Alternatively they will use some of their own personal cash to develop a Mine, Town, Port, City or Metro area, which will increase the value of any railroads that connect to the developed facility, thereby increasing its appeal on the stock market. Each of these developments are subject to a cost, and certain restrictions, which have been very cleverly thought out by the designer.
A game round evolves around the players use of the Action Deck, which consists of just 12 cards, these being split in the following distribution : 5 Construct Track; 4 Develop Settlements; 3 Offer Stock. The players choose one of these options, execute it and it is then removed from play for the current round, thereby reducing the options for subsequent players. Once there is only one Action Type left the current round ends.
For Construct Track the railroad will pay $5 for each length of track built, paid for from its treasury. As the track connects to a feature on the board the Railroad Income chart is updated to reflect it. This is important as it determines the amount of money players receive when dividends are calculated(see later).
For Develop Settlements the first such action is free; the player may choose to use their own personal money, at $3, to finance further expansion. They will choose features that are on railroads in which they have a stock holding, or perhaps intend to gain one in a subsequent turn. The development is recorded by marking it on the map in crayon.
For Offer Stock the players will offer up more stock in a railroad that still has stock bonds available, in order to replenish its treasury. However it does not necessarily follow that they will be the winning bidder for the stock, so care must be taken in getting your bid just right.
Paying Dividends. This is done 9 times throughout the game and is the means by which players gain cash to finance their expansions and bids for more stock. It is calculated as the current Income divided by 5 and rounded up. It is sometimes worth considering investing in another development to tip the Income level over to the next threshold e.g 55/5 = 11, 56/5 = 11.2, rounded up to 12.

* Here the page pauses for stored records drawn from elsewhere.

(** The heuristic only writes the four entries it extracts. *)
Lemma structured_extraction_keeps (P : dict -> Prop) response cleaned v :
  (forall d k x,
     k = lit "score" \/ k = lit "feedback" \/ k = lit "improvements" \/
     k = lit "breakdown" ->
     P d -> P (dict_set d k x)) ->
  P (dict_of [ (lit "score", PInt 0); (lit "feedback", PStr []);
               (lit "improvements", PList []); (lit "breakdown", PDict []);
               (lit "raw_llm_output", PStr response) ]) ->
  structured_extraction response cleaned = Ret v ->
  exists d, v = PDict d /\ P d.
Proof.
  intros Hset H0. unfold structured_extraction. intros H.
  apply bindE_Ret_inv in H. destruct H as (d1 & H1 & H).
  apply bindE_Ret_inv in H. destruct H as (fm & _ & H).
  apply bindE_Ret_inv in H. destruct H as (im & _ & H).
  apply bindE_Ret_inv in H. destruct H as (d2 & H2 & H).
  apply bindE_Ret_inv in H. destruct H as (bm & _ & H).
  apply bindE_Ret_inv in H. destruct H as (d3 & H3 & H).
  injection H as <-. exists d3. split; [reflexivity|].
  assert (P1 : P d1).
  { apply extract_score_cases in H1. destruct H1 as [-> | [x ->]]; auto. }
  assert (P2 : P d2).
  { destruct im as [m|].
    - apply bindE_Ret_inv in H2. destruct H2 as (imps & _ & H2).
      injection H2 as <-. apply Hset; [auto|]. destruct fm; auto.
    - injection H2 as <-. destruct fm; auto. }
  destruct bm as [|b bm].
  - injection H3 as <-. exact P2.
  - apply bindE_Ret_inv in H3. destruct H3 as (kvs & _ & H3).
    injection H3 as <-. auto.
Qed.

(** X19: whenever the heuristic extraction returns, its record has a
    numeric score between 0 and 20 and carries the reply it was given,
    unchanged, as [raw_llm_output]. *)
Theorem structured_extraction_record (response cleaned : str) (v : pyval) :
  structured_extraction response cleaned = Ret v ->
  score_ok v = true /\
  exists d, v = PDict d /\ dict_get d (lit "raw_llm_output") = Some (PStr response).
Proof.
  intros H. split; [apply (@structured_extraction_score response cleaned v H)|].
  apply (@structured_extraction_keeps
           (fun d => dict_get d (lit "raw_llm_output") = Some (PStr response))
           response cleaned v); [|reflexivity|exact H].
  intros d k x Hk Hd. rewrite dict_get_set_other; [exact Hd|].
  destruct Hk as [-> | [-> | [-> | ->]]]; reflexivity.
Qed.

Lemma structured_extraction_record_witness :
  score_ok (PDict
              [ (lit "score", PInt 20);
                (lit "feedback", PStr []);
                (lit "improvements", PList []);
                (lit "breakdown", PDict []);
                (lit "raw_llm_output", PStr (lit "score: 37")) ]) = true.
Proof.
  apply (@structured_extraction_record (lit "score: 37") (lit "score: 37")).
  vm_compute. reflexivity.
Defined.

(** ** Listed models can be called *)

Lemma registry_creds_empty gs : online_models gs = [] -> registry_creds gs.
Proof. intros H. unfold registry_creds, cached. rewrite H. auto. Qed.

Lemma refresh_available_models_creds w gs :
  registry_creds gs -> registry_creds (state_of (refresh_available_models w gs)).
Proof.
  intros [Hc Hg].
  destruct (refresh_available_models_run w gs) as (_ & Hwipe & Hkeep).
  destruct (refresh_body_cases w gs)
    as [[e He] | (g1 & g2 & g3 & g4 & l1 & l2 & l3 & l4 & H1 & H2 & H3 & H4 & Hb)].
  - apply registry_creds_empty. apply (Hwipe e He).
  - rewrite Hkeep by (rewrite Hb; reflexivity). rewrite Hb. unfold state_of. simpl.
    assert (C1 : claude_client g1 = claude_client gs) by by_step H1.
    assert (C2 : claude_client g2 = claude_client g1) by by_step H2.
    assert (C3 : claude_client g3 = claude_client g2) by by_step H3.
    assert (C4 : claude_client g4 = claude_client g3) by by_step H4.
    assert (G1 : groq_api_key g1 = groq_api_key gs) by by_step H1.
    assert (G2 : groq_api_key g2 = groq_api_key g1) by by_step H2.
    assert (G3 : groq_api_key g3 = groq_api_key g2) by by_step H3.
    assert (G4 : groq_api_key g4 = groq_api_key g3) by by_step H4.
    split.
    + intros Hn. rewrite C4, C3 in Hn.
      transitivity (cached (lit "claude") g3); [by_step H4|].
      rewrite refresh_claude_run, Hn in H3. injection H3 as <- _.
      transitivity (cached (lit "claude") g1); [by_step H2|].
      transitivity (cached (lit "claude") gs); [by_step H1|].
      apply Hc. congruence.
    + intros Hn. rewrite G4 in Hn.
      rewrite refresh_groq_run, Hn in H4. injection H4 as <- _.
      transitivity (cached (lit "groq") g2); [by_step H3|].
      transitivity (cached (lit "groq") g1); [by_step H2|].
      transitivity (cached (lit "groq") gs); [by_step H1|].
      apply Hg. congruence.
Qed.

Lemma evaluate_submission_creds w r gs :
  registry_creds gs -> registry_creds (state_of (evaluate_submission w r gs)).
Proof.
  intros Hok. rewrite evaluate_submission_state.
  destruct (truthy (api_key r)) eqn:Ht.
  2:{ rewrite use_api_key_without_key by exact Ht. exact Hok. }
  unfold truthy in Ht. destruct (api_key r) as [[|x k]|] eqn:Hk; try discriminate.
  destruct (_validate_api_key_run w (x :: k) (_get_provider_from_model gs (model r)) gs)
    as (l & valid & Hv).
  rewrite (@use_api_key_run w r gs (x :: k) Hk ltac:(discriminate) l valid Hv).
  destruct Hok as [Hc Hg].
  destruct valid; [|split; assumption].
  destruct (str_eqb _ (lit "groq")).
  { split; [exact Hc|]. simpl. discriminate. }
  destruct (str_eqb _ (lit "anthropic")).
  { destruct (anthropic_Client w (x :: k)); [split; assumption|].
    split; [simpl; discriminate|exact Hg]. }
  destruct (str_eqb _ (lit "openai")); [|split; assumption].
  destruct (openai_Client w (x :: k)); split; assumption.
Qed.

Lemma reachable_registry_creds gs : reachable gs -> registry_creds gs.
Proof.
  induction 1 as [w1 w2 | o gs Hr IH].
  - unfold GradingSystem_init, bindM, state_of.
    destruct (_init_api_clients w1 GradingSystem_new) as [[g l] [e|[]]] eqn:Hi.
    + simpl. apply registry_creds_empty.
      change (online_models g) with (online_models (state_of (g, l, @Raise unit e))).
      rewrite <- Hi. apply (@_init_api_clients_preserves _ online_models); reflexivity.
    + assert (Hg : registry_creds g).
      { apply registry_creds_empty.
        change (online_models g) with (online_models (state_of (g, l, Ret tt))).
        rewrite <- Hi. apply (@_init_api_clients_preserves _ online_models); reflexivity. }
      pose proof (@refresh_available_models_creds w2 g Hg) as H.
      unfold state_of in H.
      destruct (refresh_available_models w2 g) as [[g' l'] r']. exact H.
  - destruct o as [w|w r]; simpl.
    + apply refresh_available_models_creds, IH.
    + apply evaluate_submission_creds, IH.
Qed.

As the railroad networks develop you have to be careful that ones you are 'nuturing' are not cut off from their sought after destinations by the other players choice of action. If you have stock in more than one railroad( a highly likely scenario) you can increase the value of all of them if they connect to the same development that you have can enhanced. Another thing to consider is the amount to bid for any stock. You might think you've done well to get a stock for say $8, but when you try to expand the network for this railroad later it's $5 per section so the $8 only buys you one extension....better to have bid at least $10 in the first place!
This is all very clever stuff with players having to constantly evaluate their position. It builds nicely to a climax in about 2 hours, slightly longer on your first game as you get used to the mechanisms. The effort is well worth while, as it gives a rewarding gaming experience and Martin Wallace can be proud of his design.